→ Problem statement: Scan the material below for the string "Fixpoint", and copy every line where it shows up.

→ Given records:
****************************************
(** * clickstream_preprocess.py: the capped thinning pass and its outputs

    A shallow embedding of [src/clickstream_preprocess.py]: the two string
    encoders, the counter-based sampler [reservoir_extend] and the single
    pass [preprocess] that builds the two client lists and the relative
    frequency table.

    Conventions.
    - A Python [str] is a [string]; one [ascii] stands for one character
      (a code point below 256).
    - A Python [int] is a [Z].  [int(str)] is modelled on these
      characters; the limit CPython puts on the number of digits is left
      out.
    - [collections.Counter] is a [gmap string Z] read through [getitem],
      which yields [0] for a missing key without inserting it.  The order
      of insertion of a [dict] is not kept.
    - A Python [float] is represented by the rational it denotes.  The two
      float operations of the program are a true division of two integers,
      which CPython rounds correctly (to nearest, ties to even), and a
      comparison.
    - The generator [random.Random] is an interface ([PRNG]); a draw of
      [rng.random()] is the integer [a] with [0 <= a < 2^53] such that the
      returned float is [a / 2^53].  [MT19937] is the generator CPython
      provides.
    - Widths and repetition counts are integers of any size here; CPython
      refuses with [OverflowError] a width of [ljust] or a count of
      [list * int] outside the range of a machine word.  Statements that
      depend on this are made for widths within that range or for runs
      that complete.
    - Exceptions are values of [exn]; a computation returns [result].
    - [preprocess] takes the rows the [csv] reader yields for [path] and
      returns the three objects it pickles; the progress lines it prints
      and the limits of memory are left out. *)

From Stdlib Require Import ZArith QArith Qabs Lia Ascii String.
From stdpp Require Import gmap strings list fin_maps.
From Equations Require Import Equations.

Local Open Scope Z_scope.

(** ** Exceptions and results *)

Inductive exn : Set :=
| ValueError
| ZeroDivisionError
| OverflowError.

Inductive result (A : Type) : Type :=
| Ok (a : A)
| Raise (e : exn).

Arguments Ok {A} a.
Arguments Raise {A} e.

(** Sequencing: an exception raised by a statement ends the block.  The
    instances give [x ← m; k] its meaning on [result]. *)
#[global] Instance result_ret : MRet result := fun A a => Ok a.

#[global] Instance result_bind : MBind result := fun A B f m =>
  match m with
  | Ok a => f a
  | Raise e => Raise e
  end.

(** ** Strings *)

(** [c * n] for a one-character string [c]. *)
Fixpoint string_rep (n : nat) (c : ascii) : string :=
  match n with
  | O => EmptyString
  | S n' => String c (string_rep n' c)
  end.

(** [s[:L]]: a negative bound counts from the end of the string. *)
Definition slice_to (s : string) (L : Z) : string :=
  let stop := if L <? 0 then Z.of_nat (String.length s) + L else L in
  substring 0 (Z.to_nat stop) s.

(** [s.ljust(L, fill)]: nothing is added when [L <= len(s)]. *)
Definition ljust (s : string) (L : Z) (fill : ascii) : string :=
  s +:+ string_rep (Z.to_nat (L - Z.of_nat (String.length s))) fill.

(** [truncate_or_pad(s, L)] is [(s[:L]).ljust(L, '$')]. *)
Definition truncate_or_pad (s : string) (L : Z) : string :=
  ljust (slice_to s L) L "$"%char.

(** [add_end_symbol(s)] is [s + '$']. *)
Definition add_end_symbol (s : string) : string :=
  s +:+ "$".

(** ** [int(str)] *)

(** Whitespace stripped by [int]: the ASCII blanks, and NEL and the
    no-break space among the code points below 256. *)
Definition is_space (c : ascii) : bool :=
  bool_decide (nat_of_ascii c ∈ [9; 10; 11; 12; 13; 32; 133; 160]%nat).

Definition digit_value (c : ascii) : option Z :=
  let n := Z.of_nat (nat_of_ascii c) in
  if (48 <=? n) && (n <=? 57) then Some (n - 48) else None.

Fixpoint skip_spaces (s : string) : string :=
  match s with
  | String c s' => if is_space c then skip_spaces s' else s
  | EmptyString => EmptyString
  end.

(** The digits after the first one: a single underscore may separate two
    digits; only blanks may follow the last digit. *)
Fixpoint int_digits (acc : Z) (s : string) : option Z :=
  match s with
  | EmptyString => Some acc
  | String c s' =>
      match digit_value c with
      | Some d => int_digits (10 * acc + d) s'
      | None =>
          if Ascii.eqb c "_" then
            match s' with
            | String c' s'' =>
                match digit_value c' with
                | Some d => int_digits (10 * acc + d) s''
                | None => None
                end
            | EmptyString => None
            end
          else
            match skip_spaces s with
            | EmptyString => Some acc
            | String _ _ => None
            end
      end
  end.

Definition int_unsigned (s : string) : option Z :=
  match s with
  | String c s' =>
      match digit_value c with
      | Some d => int_digits d s'
      | None => None
      end
  | EmptyString => None
  end.

(** [int(s)] in base ten; [ValueError] when [s] is not an integer literal. *)
Definition py_int (s : string) : result Z :=
  let parsed :=
    match skip_spaces s with
    | String "+" s' => int_unsigned s'
    | String "-" s' => Z.opp <$> int_unsigned s'
    | s' => int_unsigned s'
    end in
  match parsed with
  | Some n => Ok n
  | None => Raise ValueError
  end.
****************************************
→ Completed task:
Fixpoint string_rep (n : nat) (c : ascii) : string :=
Fixpoint skip_spaces (s : string) : string :=
Fixpoint int_digits (acc : Z) (s : string) : option Z :=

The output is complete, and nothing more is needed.